What is ERISA and how does it affect Employee Benefit Plans?
The Employee Retirement Income Security Act of 1974, or ERISA, protects the assets of millions of Americans so that funds placed in employee retirement plans during their working lives will be there when they retire.
This federal law sets minimum standards for retirement and health benefit plans in private industry. ERISA regulations do not require any employer to establish a plan. It only requires that those who establish plans must meet certain minimum standards. The law generally does not specify how much money a participant must be paid as an employee benefit.
Among other things, the ERISA law provides that those individuals who manage plans (and other fiduciaries) must meet certain standards of conduct. The law also contains detailed provisions for reporting to the government and disclosure to participants. There also are provisions aimed at assuring that plan funds are protected and that participants who qualify receive their employee benefits.
The ERISA law does the following:
- Requires plans to provide participants with information about the plan including important information about plan features and funding. The plan must furnish some information regularly and automatically. Some is available free of charge, some is not.

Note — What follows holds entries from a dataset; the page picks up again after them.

(** * Fraud Detection API: sanitizer, prompt builder, response parser

    A shallow embedding of [main.py].  Python [str] values are modelled as
    lists of characters; a character is a code point in the range
    U+0000..U+00FF (Rocq's [ascii]), and the character predicates below are
    Python's Unicode predicates restricted to that range.  Code points above
    U+00FF are outside the model.

    The regular expressions of the source are kept as data ([regex]) and run
    by a backtracking matcher that follows the priorities of Python's [re]
    module (greedy and lazy repetition, ordered alternation, atomic
    lookahead). *)

From Stdlib Require Import List Ascii Bool Arith Lia.
From Stdlib Require String.
Import ListNotations String.StringSyntax.

Set Implicit Arguments.

Delimit Scope string_scope with string.

(** ** Characters and strings *)

Module PyStr.

Definition str := list ascii.

Definition chars (s : String.string) : str := String.list_ascii_of_string s.

Arguments chars s%_string.

Definition code (c : ascii) : nat := nat_of_ascii c.

Definition between (lo hi n : nat) : bool := (lo <=? n) && (n <=? hi).

(** [str.isspace] for one character, also the class [\s] of [re]. *)
Definition isspace (c : ascii) : bool :=
  let n := code c in
  between 9 13 n || between 28 32 n || (n =? 133) || (n =? 160).

(** [str.isdigit] for one character: the decimal digits and the
    superscript digits U+00B2, U+00B3, U+00B9. *)
Definition isdigit_char (c : ascii) : bool :=
  let n := code c in
  between 48 57 n || between 178 179 n || (n =? 185).

(** The class [\w] of [re] on [str] patterns: alphanumeric or underscore. *)
Definition isword (c : ascii) : bool :=
  let n := code c in
  between 48 57 n || between 65 90 n || (n =? 95) || between 97 122 n
  || (n =? 170) || between 178 179 n || (n =? 181) || between 185 186 n
  || between 188 190 n || between 192 214 n || between 216 246 n
  || between 248 255 n.

(** [str.lower] for one character. *)
Definition lower_char (c : ascii) : ascii :=
  let n := code c in
  if between 65 90 n || between 192 214 n || between 216 222 n
  then ascii_of_nat (n + 32) else c.

Definition lower (s : str) : str := map lower_char s.

(** Equality of two characters under [re.IGNORECASE]. *)
Definition ieq (c d : ascii) : bool := Ascii.eqb (lower_char c) (lower_char d).

Fixpoint str_eqb (a b : str) : bool :=
  match a, b with
  | [], [] => true
  | c :: a', d :: b' => Ascii.eqb c d && str_eqb a' b'
  | _, _ => false
  end.

(** [str.lstrip], [str.rstrip] and [str.strip] with no argument. *)
Fixpoint lstrip (s : str) : str :=
  match s with
  | c :: s' => if isspace c then lstrip s' else s
  | [] => []
  end.

Definition rstrip (s : str) : str := rev (lstrip (rev s)).

Definition strip (s : str) : str := rstrip (lstrip s).

(** [str.isdigit]: every character is a digit and there is at least one. *)
Definition isdigit (s : str) : bool :=
  match s with
  | [] => false
  | _ => forallb isdigit_char s
  end.

(** [str.split(sep)] for a one-character separator: the result is never
    empty, and the empty string splits to one empty segment. *)
Fixpoint split (sep : ascii) (s : str) : list str :=
  match s with
  | [] => [[]]
  | c :: s' =>
      if Ascii.eqb c sep then [] :: split sep s'
      else match split sep s' with
           | seg :: segs => (c :: seg) :: segs
           | [] => [[c]]
           end
  end.

(** Truth value of a string: non-empty. *)
Definition truthy (s : str) : bool :=
  match s with [] => false | _ => true end.

End PyStr.

Import PyStr.

(** ** Regular expressions *)

Module Re.

Inductive cls := Space | Word | Any.

Definition in_cls (k : cls) (c : ascii) : bool :=
  match k with
  | Space => isspace c
  | Word => isword c
  | Any => true          (* [.] under [re.DOTALL] *)
  end.

(** The fragment of the pattern language that [main.py] uses.  All patterns
    are compiled with [re.IGNORECASE]; the ones with [.] also with
    [re.DOTALL]. *)
Inductive regex :=
| Eps
| Chr (c : ascii)             (* a literal character *)
| Eos                         (* [$] *)
| Cat (r1 r2 : regex)
| Alt (r1 r2 : regex)         (* [r1|r2] *)
| Star (k : cls)              (* [k*], greedy *)
| Plus (k : cls)              (* [k+], greedy *)
| PlusLazy (k : cls)          (* [k+?] *)
| Grp (r : regex)             (* [( r )], group 1 *)
| Ahead (r : regex).          (* [(?= r )] *)

Fixpoint lit (s : str) : regex :=
  match s with
  | [] => Eps
  | c :: s' => Cat (Chr c) (lit s')
  end.

Fixpoint cat (rs : list regex) : regex :=
  match rs with
  | [] => Eps
  | [r] => r
  | r :: rs' => Cat r (cat rs')
  end.

(** [$] without [re.MULTILINE]: at the end of the text, or just before a
    newline that ends the text. *)
Definition at_eos (s : str) : bool :=
  match s with
  | [] => true
  | [c] => Ascii.eqb c "010"%char
  | _ => false
  end.

Definition orelse {R} (a b : option R) : option R :=
  match a with Some x => Some x | None => b end.

Section Repeat.
Variable R : Type.
Variable p : ascii -> bool.
Variable k : str -> option R.

(** Greedy [p*]: take one more character first, fall back to stopping. *)
Fixpoint star (s : str) : option R :=
  match s with
  | c :: s' => if p c then orelse (star s') (k s) else k s
  | [] => k s
  end.

Definition plus (s : str) : option R :=
  match s with
  | c :: s' => if p c then star s' else None
  | [] => None
  end.

(** Lazy [p+?]: stop as soon as the continuation accepts. *)
Fixpoint plus_lazy (s : str) : option R :=
  match s with
  | c :: s' => if p c then orelse (k s') (plus_lazy s') else None
  | [] => None
  end.
End Repeat.

(** The matcher: [run r s g k] matches [r] at the start of [s] with group 1
    currently [g], and hands the text that remains and the group to [k];
    [None] makes it backtrack. *)
Fixpoint run (R : Type) (r : regex) (s : str) (g : option str)
    (k : str -> option str -> option R) : option R :=
  match r with
  | Eps => k s g
  | Chr c =>
      match s with
      | d :: s' => if ieq c d then k s' g else None
      | [] => None
      end
  | Eos => if at_eos s then k s g else None
  | Cat r1 r2 => run r1 s g (fun s' g' => run r2 s' g' k)
  | Alt r1 r2 => orelse (run r1 s g k) (run r2 s g k)
  | Star c => star (in_cls c) (fun s' => k s' g) s
  | Plus c => plus (in_cls c) (fun s' => k s' g) s
  | PlusLazy c => plus_lazy (in_cls c) (fun s' => k s' g) s
  | Grp r1 =>
      run r1 s g (fun s' _ => k s' (Some (firstn (length s - length s') s)))
  | Ahead r1 =>
      match run r1 s g (fun _ g' => Some g') with
      | Some g' => k s g'
      | None => None
      end
  end.

(** A match object: the text after the match and group 1. *)
Record Match := { rest : str; group1 : option str }.

Definition match_at (r : regex) (s : str) : option Match :=
  run r s None (fun s' g => Some {| rest := s'; group1 := g |}).

(** The first suffix of [s], from the left, on which [f] has a result. *)
Fixpoint leftmost {A} (f : str -> option A) (s : str) : option A :=
  match f s with
  | Some m => Some m
  | None =>
      match s with
      | [] => None
      | _ :: s' => leftmost f s'
      end
  end.

(** [re.search]: the match at the leftmost position that has one. *)
Definition search (r : regex) (s : str) : option Match :=
  leftmost (match_at r) s.

(** [re.sub(r, "", s)]: scan left to right; where [r] matches, drop the
    matched characters and go on after them.  [skip] counts the characters
    of the current match still to drop.  An empty match replaces nothing. *)
Fixpoint sub_from (r : regex) (skip : nat) (s : str) : str :=
  match s with
  | [] => []
  | c :: s' =>
      match skip with
      | S n => sub_from r n s'
      | O =>
          match match_at r s with
          | Some m =>
              match length s - length (rest m) with
              | S n => sub_from r n s'
              | O => c :: sub_from r 0 s'
              end
          | None => c :: sub_from r 0 s'
          end
      end
  end.

Definition sub (r : regex) (s : str) : str := sub_from r 0 s.

End Re.

Import Re.

(** ** Exceptions *)

Inductive exn :=
| ValueError (msg : str)
| AttributeError
| IndexError
| ClientError (msg : str)               (* anything the model client raises *)
| HTTPException (status : nat) (detail : str).

Inductive result (A : Type) :=
| Ok (a : A)
| Raise (e : exn).

Arguments Ok {A} a.
Arguments Raise {A} e.

Definition bind {A B} (x : result A) (f : A -> result B) : result B :=
  match x with
  | Ok a => f a
  | Raise e => Raise e
  end.

Notation "x <- e1 ;; e2" := (bind e1 (fun x => e2))
  (at level 61, e1 at next level, right associativity).

(** [str(e)] as the handler of [analyze_transaction] uses it. *)
Definition exn_str (e : exn) : str :=
  match e with
  | ValueError msg => msg
  | AttributeError => chars "'NoneType' object has no attribute 'lower'"
  | IndexError => chars "list index out of range"
  | ClientError msg => msg
  | HTTPException _ detail => detail
  end.

(** ** The request model *)

(** [TransactionRequest.validate_card_last_four].  The validator sees the
    value pydantic already checked to be a string or [None]. *)
Definition truthy_opt (v : option str) : bool :=
  match v with
  | Some s => truthy s
  | None => false
  end.

Definition validate_card_last_four (v : option str) : result (option str) :=
  if truthy_opt v && negb (length (match v with Some s => s | None => [] end) =? 4)
  then Raise (ValueError (chars "Only last 4 digits of card allowed"))
  else if truthy_opt v && negb (isdigit (match v with Some s => s | None => [] end))
  then Raise (ValueError (chars "Card digits must be numeric"))
  else Ok v.

(** ** sanitize_input *)

Definition injection_patterns : list regex :=
  [ cat [lit (chars "ignore"); Plus Space; lit (chars "previous");
         Plus Space; lit (chars "instructions")];
    cat [lit (chars "ignore"); Plus Space; lit (chars "above")];
    cat [lit (chars "disregard"); Plus Space; lit (chars "previous")];
    cat [lit (chars "system"); Star Space; lit (chars ":")];
    cat [lit (chars "assistant"); Star Space; lit (chars ":")];
    cat [lit (chars "user"); Star Space; lit (chars ":")] ].

Definition sanitize_input (text : str) : str :=
  let sanitized :=
    fold_left (fun sanitized pattern => sub pattern sanitized)
              injection_patterns text in
  strip sanitized.

(** ** parse_claude_response *)

Record Analysis := {
  risk_level : str;
  confidence : str;
  reasoning : str;
  red_flags : list str;
  recommendations : str
}.

Definition set_risk_level (d : Analysis) (v : str) : Analysis :=
  {| risk_level := v; confidence := confidence d; reasoning := reasoning d;
     red_flags := red_flags d; recommendations := recommendations d |}.

Definition set_confidence (d : Analysis) (v : str) : Analysis :=
  {| risk_level := risk_level d; confidence := v; reasoning := reasoning d;
     red_flags := red_flags d; recommendations := recommendations d |}.

Definition set_reasoning (d : Analysis) (v : str) : Analysis :=
  {| risk_level := risk_level d; confidence := confidence d; reasoning := v;
     red_flags := red_flags d; recommendations := recommendations d |}.

Definition set_red_flags (d : Analysis) (v : list str) : Analysis :=
  {| risk_level := risk_level d; confidence := confidence d;
     reasoning := reasoning d; red_flags := v;
     recommendations := recommendations d |}.

Definition set_recommendations (d : Analysis) (v : str) : Analysis :=
  {| risk_level := risk_level d; confidence := confidence d;
     reasoning := reasoning d; red_flags := red_flags d;
     recommendations := v |}.

Definition default_analysis : Analysis :=
  {| risk_level := chars "unknown"; confidence := chars "unknown";
     reasoning := []; red_flags := []; recommendations := [] |}.

(** [m.group(1)] followed by a string method: a group that took no part in
    the match is [None], and the method call on it raises. *)
Definition group_1 (m : Match) : result str :=
  match group1 m with
  | Some s => Ok s
  | None => Raise AttributeError
  end.

Definition risk_re : regex :=
  cat [lit (chars "RISK_LEVEL:"); Star Space; Grp (Plus Word)].

Definition conf_re : regex :=
  cat [lit (chars "CONFIDENCE:"); Star Space; Grp (Plus Word)].

Definition reason_re : regex :=
  cat [lit (chars "REASONING:"); Star Space; Grp (PlusLazy Any);
       Ahead (Alt (lit (chars "RED_FLAGS:")) Eos)].

Definition flags_re : regex :=
  cat [lit (chars "RED_FLAGS:"); Star Space; Grp (PlusLazy Any);
       Ahead (Alt (lit (chars "RECOMMENDATIONS:")) Eos)].

Definition rec_re : regex :=
  cat [lit (chars "RECOMMENDATIONS:"); Star Space; Grp (Plus Any)].

(** The list comprehension [[f.strip() for f in ... if f.strip()]]. *)
Definition stripped_segments (segs : list str) : list str :=
  map strip (filter (fun f => truthy (strip f)) segs).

- Sets minimum standards for participation, vesting, benefit accrual and funding. The law defines how long a person may be required to work before becoming eligible to participate in a plan, to accumulate benefits, and to have a non-forfeitable right to those benefits. The law also establishes detailed funding rules that require plan sponsors to provide adequate funding for your plan.
- Requires accountability of plan fiduciaries. The ERISA act generally defines a fiduciary as anyone who exercises discretionary authority or control over a plan’s management or assets, including anyone who provides investment advice to the plan. Fiduciaries who do not follow the principles of conduct may be held responsible for restoring losses to the plan.
- Gives participants the right to sue for benefits and breaches of fiduciary duty.
- Guarantees payment of certain benefits if a defined plan is terminated, through a federally chartered corporation, known as the Pension Benefit Guaranty Corporation.